Data items:
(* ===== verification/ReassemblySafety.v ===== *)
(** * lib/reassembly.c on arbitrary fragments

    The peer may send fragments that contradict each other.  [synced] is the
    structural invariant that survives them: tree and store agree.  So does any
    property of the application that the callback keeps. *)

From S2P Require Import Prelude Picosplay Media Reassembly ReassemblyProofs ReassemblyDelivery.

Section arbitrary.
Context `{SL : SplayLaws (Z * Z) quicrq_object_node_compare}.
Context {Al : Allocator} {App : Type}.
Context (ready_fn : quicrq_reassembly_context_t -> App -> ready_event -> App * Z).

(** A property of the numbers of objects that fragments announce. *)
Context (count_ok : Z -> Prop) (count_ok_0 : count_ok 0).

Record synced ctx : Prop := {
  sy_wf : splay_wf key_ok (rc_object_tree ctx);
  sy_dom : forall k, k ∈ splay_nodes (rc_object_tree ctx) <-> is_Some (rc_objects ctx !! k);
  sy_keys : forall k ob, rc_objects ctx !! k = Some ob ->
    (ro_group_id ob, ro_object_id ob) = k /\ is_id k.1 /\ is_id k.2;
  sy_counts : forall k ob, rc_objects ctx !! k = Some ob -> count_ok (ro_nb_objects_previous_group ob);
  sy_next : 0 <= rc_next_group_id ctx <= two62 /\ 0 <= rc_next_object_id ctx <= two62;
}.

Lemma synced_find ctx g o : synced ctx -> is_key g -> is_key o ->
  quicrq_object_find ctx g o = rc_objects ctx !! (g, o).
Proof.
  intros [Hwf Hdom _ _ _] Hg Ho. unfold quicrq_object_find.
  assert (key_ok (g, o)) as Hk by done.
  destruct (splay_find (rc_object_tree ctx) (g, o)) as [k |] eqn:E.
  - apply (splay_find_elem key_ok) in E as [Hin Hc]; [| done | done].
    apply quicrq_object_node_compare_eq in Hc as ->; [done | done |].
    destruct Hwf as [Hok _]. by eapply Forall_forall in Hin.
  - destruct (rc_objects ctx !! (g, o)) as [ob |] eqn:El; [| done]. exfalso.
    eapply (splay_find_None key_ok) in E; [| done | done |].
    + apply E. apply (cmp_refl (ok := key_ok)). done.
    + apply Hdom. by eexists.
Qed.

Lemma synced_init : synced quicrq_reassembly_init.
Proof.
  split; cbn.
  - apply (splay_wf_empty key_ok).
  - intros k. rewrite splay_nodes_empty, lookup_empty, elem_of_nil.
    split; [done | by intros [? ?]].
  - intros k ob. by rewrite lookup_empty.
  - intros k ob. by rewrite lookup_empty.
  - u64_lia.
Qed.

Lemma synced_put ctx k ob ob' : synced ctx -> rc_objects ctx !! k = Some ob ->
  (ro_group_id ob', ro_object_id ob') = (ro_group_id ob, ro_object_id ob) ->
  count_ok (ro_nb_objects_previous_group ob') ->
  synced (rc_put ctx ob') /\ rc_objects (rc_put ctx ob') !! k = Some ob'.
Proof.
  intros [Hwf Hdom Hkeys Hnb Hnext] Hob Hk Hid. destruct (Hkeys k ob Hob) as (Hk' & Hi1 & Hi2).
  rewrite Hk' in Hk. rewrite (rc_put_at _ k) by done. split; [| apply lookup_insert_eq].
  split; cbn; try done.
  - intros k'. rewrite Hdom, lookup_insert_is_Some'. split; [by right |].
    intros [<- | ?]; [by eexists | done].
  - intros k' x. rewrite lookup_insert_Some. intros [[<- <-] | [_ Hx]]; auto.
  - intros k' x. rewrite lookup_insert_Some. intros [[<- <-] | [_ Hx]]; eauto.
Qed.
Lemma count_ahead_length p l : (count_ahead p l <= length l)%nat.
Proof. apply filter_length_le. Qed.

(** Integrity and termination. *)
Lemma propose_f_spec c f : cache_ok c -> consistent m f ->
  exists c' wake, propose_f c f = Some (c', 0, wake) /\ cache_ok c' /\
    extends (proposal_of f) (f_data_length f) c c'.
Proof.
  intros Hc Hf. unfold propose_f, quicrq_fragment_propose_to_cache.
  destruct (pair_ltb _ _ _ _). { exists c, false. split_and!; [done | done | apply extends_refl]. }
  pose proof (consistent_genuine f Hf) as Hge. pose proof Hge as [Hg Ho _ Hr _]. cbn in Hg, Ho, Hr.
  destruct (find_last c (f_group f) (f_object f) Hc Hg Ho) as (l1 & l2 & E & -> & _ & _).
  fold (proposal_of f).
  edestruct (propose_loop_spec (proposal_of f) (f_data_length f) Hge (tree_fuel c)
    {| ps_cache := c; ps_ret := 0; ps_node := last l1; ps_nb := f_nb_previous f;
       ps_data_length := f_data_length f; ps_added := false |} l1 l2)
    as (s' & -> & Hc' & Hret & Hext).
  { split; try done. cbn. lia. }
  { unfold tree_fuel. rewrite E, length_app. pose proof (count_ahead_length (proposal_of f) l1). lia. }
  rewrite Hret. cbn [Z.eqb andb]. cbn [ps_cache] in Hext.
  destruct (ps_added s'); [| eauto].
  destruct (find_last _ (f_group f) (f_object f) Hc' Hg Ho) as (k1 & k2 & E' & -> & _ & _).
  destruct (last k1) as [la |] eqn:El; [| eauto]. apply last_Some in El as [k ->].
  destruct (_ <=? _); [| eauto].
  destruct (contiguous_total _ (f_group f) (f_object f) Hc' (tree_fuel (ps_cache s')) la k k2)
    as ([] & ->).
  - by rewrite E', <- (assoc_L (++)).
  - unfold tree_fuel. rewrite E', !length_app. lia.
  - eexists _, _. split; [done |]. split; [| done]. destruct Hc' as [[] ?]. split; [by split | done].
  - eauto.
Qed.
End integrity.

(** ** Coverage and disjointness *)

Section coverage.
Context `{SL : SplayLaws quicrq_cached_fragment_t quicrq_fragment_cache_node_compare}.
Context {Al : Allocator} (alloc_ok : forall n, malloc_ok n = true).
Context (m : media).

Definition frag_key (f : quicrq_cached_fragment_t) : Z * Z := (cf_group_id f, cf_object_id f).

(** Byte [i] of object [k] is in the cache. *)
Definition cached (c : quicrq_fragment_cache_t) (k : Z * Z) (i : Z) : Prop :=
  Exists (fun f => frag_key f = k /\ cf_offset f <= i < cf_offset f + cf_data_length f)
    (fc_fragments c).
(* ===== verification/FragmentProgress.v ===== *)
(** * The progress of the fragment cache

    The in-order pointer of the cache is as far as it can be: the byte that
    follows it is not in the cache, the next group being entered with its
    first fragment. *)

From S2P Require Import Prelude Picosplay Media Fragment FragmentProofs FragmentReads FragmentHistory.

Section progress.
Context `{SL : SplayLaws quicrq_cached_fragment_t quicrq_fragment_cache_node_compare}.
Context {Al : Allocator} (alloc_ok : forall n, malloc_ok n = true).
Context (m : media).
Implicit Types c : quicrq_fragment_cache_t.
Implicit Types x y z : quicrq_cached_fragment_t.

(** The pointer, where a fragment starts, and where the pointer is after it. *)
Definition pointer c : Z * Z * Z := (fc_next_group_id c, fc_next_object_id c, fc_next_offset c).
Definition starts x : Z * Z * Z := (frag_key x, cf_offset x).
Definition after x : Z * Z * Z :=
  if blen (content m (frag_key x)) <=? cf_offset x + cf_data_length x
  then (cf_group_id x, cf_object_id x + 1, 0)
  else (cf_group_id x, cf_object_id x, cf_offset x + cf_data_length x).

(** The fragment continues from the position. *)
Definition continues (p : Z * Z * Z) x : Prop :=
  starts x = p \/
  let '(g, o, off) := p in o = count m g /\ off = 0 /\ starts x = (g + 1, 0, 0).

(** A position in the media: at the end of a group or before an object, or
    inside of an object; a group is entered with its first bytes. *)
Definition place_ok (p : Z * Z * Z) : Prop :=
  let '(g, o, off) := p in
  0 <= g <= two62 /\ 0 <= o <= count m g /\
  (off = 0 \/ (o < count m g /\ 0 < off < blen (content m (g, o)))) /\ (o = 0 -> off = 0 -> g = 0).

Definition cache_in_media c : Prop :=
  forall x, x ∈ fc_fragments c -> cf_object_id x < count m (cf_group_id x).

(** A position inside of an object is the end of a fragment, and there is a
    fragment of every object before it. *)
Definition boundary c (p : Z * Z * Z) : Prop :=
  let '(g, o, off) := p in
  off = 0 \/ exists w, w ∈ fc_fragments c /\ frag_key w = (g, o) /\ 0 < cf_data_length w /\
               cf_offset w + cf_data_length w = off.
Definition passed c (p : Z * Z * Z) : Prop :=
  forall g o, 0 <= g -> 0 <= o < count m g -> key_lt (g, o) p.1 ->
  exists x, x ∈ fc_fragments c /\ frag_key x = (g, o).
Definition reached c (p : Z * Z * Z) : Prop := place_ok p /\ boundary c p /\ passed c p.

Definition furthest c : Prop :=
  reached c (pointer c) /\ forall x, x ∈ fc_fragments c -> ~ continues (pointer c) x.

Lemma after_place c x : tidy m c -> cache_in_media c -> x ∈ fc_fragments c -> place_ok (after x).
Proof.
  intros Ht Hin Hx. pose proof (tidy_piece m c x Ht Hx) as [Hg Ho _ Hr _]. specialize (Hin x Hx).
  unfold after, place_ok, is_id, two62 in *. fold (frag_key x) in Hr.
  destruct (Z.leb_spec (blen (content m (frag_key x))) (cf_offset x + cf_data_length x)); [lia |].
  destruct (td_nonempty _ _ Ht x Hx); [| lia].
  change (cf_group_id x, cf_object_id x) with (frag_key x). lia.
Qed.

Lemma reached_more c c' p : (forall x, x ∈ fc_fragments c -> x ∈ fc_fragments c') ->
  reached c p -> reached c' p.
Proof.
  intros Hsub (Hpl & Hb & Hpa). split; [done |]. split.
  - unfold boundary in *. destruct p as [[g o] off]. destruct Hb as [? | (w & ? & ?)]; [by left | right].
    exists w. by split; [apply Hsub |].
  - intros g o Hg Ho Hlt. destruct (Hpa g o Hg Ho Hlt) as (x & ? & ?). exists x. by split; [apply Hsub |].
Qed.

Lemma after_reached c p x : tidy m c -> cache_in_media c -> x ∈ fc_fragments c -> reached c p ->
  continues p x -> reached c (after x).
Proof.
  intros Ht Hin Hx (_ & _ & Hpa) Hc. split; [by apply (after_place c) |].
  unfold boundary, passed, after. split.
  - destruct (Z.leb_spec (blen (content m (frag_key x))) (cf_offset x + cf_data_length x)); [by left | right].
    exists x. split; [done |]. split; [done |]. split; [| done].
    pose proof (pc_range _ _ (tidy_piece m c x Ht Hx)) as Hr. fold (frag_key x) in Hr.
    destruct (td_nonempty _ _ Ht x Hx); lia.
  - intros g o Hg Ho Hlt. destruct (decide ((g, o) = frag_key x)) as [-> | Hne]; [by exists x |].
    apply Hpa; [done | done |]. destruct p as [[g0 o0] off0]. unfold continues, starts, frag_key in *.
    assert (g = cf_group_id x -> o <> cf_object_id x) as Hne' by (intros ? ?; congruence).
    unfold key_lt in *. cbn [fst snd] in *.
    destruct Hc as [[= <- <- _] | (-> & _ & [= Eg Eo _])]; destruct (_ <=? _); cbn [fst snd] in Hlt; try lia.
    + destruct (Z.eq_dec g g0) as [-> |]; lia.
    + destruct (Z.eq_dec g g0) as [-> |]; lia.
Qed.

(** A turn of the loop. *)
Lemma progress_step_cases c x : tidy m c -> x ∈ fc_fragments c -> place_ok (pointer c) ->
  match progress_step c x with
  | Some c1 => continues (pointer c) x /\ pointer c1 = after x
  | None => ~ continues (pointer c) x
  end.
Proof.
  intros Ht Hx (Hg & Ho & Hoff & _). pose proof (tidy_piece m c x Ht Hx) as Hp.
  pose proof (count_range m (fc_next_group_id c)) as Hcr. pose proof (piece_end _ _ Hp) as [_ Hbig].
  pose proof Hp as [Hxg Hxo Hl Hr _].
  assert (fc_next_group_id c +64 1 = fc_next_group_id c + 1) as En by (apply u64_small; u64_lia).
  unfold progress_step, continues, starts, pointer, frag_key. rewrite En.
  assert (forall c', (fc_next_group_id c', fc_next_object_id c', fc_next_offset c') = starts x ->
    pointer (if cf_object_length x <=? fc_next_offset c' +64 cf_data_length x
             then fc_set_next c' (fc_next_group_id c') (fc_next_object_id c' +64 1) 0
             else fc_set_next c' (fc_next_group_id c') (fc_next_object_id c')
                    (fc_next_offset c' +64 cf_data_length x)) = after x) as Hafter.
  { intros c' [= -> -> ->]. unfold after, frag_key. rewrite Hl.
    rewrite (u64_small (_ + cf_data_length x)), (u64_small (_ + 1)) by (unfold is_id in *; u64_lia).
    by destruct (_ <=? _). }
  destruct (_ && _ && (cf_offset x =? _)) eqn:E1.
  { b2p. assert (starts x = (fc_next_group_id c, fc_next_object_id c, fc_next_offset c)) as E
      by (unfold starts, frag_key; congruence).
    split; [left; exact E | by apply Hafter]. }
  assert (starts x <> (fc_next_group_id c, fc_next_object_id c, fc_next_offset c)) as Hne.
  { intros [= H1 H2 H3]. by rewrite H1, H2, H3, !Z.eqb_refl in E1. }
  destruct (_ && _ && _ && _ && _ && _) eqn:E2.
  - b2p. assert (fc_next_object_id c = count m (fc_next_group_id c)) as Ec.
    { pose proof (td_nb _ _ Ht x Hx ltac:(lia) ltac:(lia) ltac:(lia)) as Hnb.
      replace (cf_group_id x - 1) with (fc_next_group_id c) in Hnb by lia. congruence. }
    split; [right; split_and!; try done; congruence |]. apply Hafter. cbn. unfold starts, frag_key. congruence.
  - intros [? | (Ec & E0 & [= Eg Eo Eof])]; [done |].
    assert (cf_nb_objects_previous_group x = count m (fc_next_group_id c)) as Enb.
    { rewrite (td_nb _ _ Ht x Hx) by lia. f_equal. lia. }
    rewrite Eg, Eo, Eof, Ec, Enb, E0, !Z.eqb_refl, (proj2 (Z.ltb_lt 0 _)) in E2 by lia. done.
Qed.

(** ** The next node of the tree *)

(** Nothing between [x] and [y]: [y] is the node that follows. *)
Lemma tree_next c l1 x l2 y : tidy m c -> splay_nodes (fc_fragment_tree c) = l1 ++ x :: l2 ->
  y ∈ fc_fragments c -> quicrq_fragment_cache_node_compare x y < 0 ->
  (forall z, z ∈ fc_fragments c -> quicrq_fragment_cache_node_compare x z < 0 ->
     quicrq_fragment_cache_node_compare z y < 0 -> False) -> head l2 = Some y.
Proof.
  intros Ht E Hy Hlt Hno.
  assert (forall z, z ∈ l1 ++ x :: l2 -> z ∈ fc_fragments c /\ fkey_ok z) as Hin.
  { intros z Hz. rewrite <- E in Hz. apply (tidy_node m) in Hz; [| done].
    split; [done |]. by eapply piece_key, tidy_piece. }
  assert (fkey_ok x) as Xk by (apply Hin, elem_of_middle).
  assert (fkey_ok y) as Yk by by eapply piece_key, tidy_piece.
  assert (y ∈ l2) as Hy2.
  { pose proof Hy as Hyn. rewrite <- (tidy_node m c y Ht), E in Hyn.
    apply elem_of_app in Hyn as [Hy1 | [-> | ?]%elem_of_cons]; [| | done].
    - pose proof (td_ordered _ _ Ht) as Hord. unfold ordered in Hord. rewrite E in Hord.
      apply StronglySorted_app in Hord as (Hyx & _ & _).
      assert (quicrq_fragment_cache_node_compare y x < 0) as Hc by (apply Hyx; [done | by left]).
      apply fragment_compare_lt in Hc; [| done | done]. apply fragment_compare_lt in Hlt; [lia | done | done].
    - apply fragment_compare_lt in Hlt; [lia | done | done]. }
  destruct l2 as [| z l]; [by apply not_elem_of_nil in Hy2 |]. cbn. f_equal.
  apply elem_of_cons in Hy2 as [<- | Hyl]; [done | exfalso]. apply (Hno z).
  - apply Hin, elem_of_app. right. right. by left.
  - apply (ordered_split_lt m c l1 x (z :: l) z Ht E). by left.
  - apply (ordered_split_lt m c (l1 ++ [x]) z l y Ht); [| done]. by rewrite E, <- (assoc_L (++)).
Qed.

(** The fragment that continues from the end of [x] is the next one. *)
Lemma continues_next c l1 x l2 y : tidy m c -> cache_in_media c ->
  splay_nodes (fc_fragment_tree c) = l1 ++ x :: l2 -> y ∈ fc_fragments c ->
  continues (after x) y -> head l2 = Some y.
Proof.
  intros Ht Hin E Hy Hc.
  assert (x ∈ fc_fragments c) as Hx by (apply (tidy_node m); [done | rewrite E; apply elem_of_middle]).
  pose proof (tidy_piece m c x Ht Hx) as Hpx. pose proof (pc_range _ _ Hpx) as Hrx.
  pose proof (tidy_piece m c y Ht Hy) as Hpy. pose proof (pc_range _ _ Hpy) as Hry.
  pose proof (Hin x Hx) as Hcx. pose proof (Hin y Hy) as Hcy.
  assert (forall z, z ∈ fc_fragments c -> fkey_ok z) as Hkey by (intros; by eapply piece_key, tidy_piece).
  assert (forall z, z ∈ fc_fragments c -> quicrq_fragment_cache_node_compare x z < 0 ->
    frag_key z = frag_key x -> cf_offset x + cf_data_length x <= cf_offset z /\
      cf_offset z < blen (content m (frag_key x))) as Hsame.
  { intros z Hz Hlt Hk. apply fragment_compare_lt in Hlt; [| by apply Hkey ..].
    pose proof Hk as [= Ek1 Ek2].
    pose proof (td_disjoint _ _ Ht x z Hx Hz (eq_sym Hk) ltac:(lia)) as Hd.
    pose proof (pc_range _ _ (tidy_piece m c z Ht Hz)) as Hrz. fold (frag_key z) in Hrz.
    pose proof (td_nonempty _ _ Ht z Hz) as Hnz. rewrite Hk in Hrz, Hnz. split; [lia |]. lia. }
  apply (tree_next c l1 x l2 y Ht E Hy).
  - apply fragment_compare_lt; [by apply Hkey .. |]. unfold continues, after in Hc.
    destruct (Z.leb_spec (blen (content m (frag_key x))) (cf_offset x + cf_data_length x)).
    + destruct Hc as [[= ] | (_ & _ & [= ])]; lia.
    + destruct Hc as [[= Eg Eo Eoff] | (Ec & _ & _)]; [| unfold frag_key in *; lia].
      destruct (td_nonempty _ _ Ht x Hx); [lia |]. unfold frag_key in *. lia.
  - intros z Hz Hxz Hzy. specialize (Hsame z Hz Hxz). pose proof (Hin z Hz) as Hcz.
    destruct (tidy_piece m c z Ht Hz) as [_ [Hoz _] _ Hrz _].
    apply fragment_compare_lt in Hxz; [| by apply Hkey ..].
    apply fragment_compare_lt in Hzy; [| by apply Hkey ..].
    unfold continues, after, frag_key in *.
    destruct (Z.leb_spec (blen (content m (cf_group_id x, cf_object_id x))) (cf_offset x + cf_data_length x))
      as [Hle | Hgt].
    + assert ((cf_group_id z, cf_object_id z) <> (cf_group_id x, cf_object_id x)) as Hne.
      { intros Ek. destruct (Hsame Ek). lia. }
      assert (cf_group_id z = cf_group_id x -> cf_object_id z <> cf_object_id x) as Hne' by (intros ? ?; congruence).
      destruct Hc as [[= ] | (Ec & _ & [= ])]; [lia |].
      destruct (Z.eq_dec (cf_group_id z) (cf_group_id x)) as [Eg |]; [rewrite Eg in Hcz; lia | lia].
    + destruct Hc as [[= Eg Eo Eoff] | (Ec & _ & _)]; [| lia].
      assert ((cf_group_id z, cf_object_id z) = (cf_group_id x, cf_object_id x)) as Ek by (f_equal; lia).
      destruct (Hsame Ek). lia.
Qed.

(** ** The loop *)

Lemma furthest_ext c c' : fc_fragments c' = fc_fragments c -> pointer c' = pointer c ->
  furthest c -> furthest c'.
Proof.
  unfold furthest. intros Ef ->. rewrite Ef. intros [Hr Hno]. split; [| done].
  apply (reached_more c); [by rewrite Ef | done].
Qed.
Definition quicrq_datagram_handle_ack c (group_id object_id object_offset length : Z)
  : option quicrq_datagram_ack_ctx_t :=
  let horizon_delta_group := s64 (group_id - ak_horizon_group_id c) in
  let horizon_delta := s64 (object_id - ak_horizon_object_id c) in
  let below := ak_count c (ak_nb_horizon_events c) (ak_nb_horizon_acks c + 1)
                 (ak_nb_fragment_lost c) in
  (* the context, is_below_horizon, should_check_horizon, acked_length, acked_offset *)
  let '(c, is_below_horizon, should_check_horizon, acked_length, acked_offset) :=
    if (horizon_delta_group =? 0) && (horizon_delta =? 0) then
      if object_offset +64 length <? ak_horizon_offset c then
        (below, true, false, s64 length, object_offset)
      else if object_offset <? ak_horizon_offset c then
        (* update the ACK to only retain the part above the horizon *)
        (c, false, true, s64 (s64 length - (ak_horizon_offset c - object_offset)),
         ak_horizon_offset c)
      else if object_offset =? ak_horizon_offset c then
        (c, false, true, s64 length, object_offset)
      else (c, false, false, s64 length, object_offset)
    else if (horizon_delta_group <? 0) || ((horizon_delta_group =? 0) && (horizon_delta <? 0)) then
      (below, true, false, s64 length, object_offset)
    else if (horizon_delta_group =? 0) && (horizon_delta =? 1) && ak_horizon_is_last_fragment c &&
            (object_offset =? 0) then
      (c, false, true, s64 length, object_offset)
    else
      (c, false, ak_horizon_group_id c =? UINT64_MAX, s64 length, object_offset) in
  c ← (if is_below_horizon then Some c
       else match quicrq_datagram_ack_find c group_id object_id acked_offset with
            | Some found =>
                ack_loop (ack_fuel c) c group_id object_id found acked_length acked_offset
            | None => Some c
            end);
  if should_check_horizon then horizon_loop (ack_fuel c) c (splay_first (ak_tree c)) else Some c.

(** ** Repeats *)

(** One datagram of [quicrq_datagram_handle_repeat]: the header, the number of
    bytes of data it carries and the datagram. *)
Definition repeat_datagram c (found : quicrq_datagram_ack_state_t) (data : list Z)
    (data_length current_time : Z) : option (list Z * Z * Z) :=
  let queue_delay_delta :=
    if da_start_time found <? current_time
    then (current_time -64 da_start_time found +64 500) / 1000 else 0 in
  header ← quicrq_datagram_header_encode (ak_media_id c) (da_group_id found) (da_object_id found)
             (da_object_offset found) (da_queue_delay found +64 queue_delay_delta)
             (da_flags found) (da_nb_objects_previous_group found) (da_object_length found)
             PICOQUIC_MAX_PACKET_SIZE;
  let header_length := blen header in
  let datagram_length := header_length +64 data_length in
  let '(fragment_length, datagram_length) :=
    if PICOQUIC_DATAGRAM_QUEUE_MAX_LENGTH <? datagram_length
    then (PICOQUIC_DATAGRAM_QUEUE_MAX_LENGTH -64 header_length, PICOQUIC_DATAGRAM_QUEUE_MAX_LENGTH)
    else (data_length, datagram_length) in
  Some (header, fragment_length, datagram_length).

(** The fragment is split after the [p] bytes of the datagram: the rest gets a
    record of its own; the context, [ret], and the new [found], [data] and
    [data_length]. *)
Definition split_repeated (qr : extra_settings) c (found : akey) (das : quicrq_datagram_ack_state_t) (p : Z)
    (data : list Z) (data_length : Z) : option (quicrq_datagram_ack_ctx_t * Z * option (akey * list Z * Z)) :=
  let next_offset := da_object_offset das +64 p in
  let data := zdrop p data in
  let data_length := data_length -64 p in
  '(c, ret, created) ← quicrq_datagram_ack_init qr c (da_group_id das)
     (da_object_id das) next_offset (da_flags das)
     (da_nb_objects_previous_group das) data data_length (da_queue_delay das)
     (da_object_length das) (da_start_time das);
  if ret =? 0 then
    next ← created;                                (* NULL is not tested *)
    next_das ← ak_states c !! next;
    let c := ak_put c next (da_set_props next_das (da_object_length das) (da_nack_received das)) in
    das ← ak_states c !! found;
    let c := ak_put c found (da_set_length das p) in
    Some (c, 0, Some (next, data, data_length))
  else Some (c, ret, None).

**Task item**
Reproduce every line of the records containing the string "property".

**Answer to the problem**
    property of the application that the callback keeps. *)
(** A property of the numbers of objects that fragments announce. *)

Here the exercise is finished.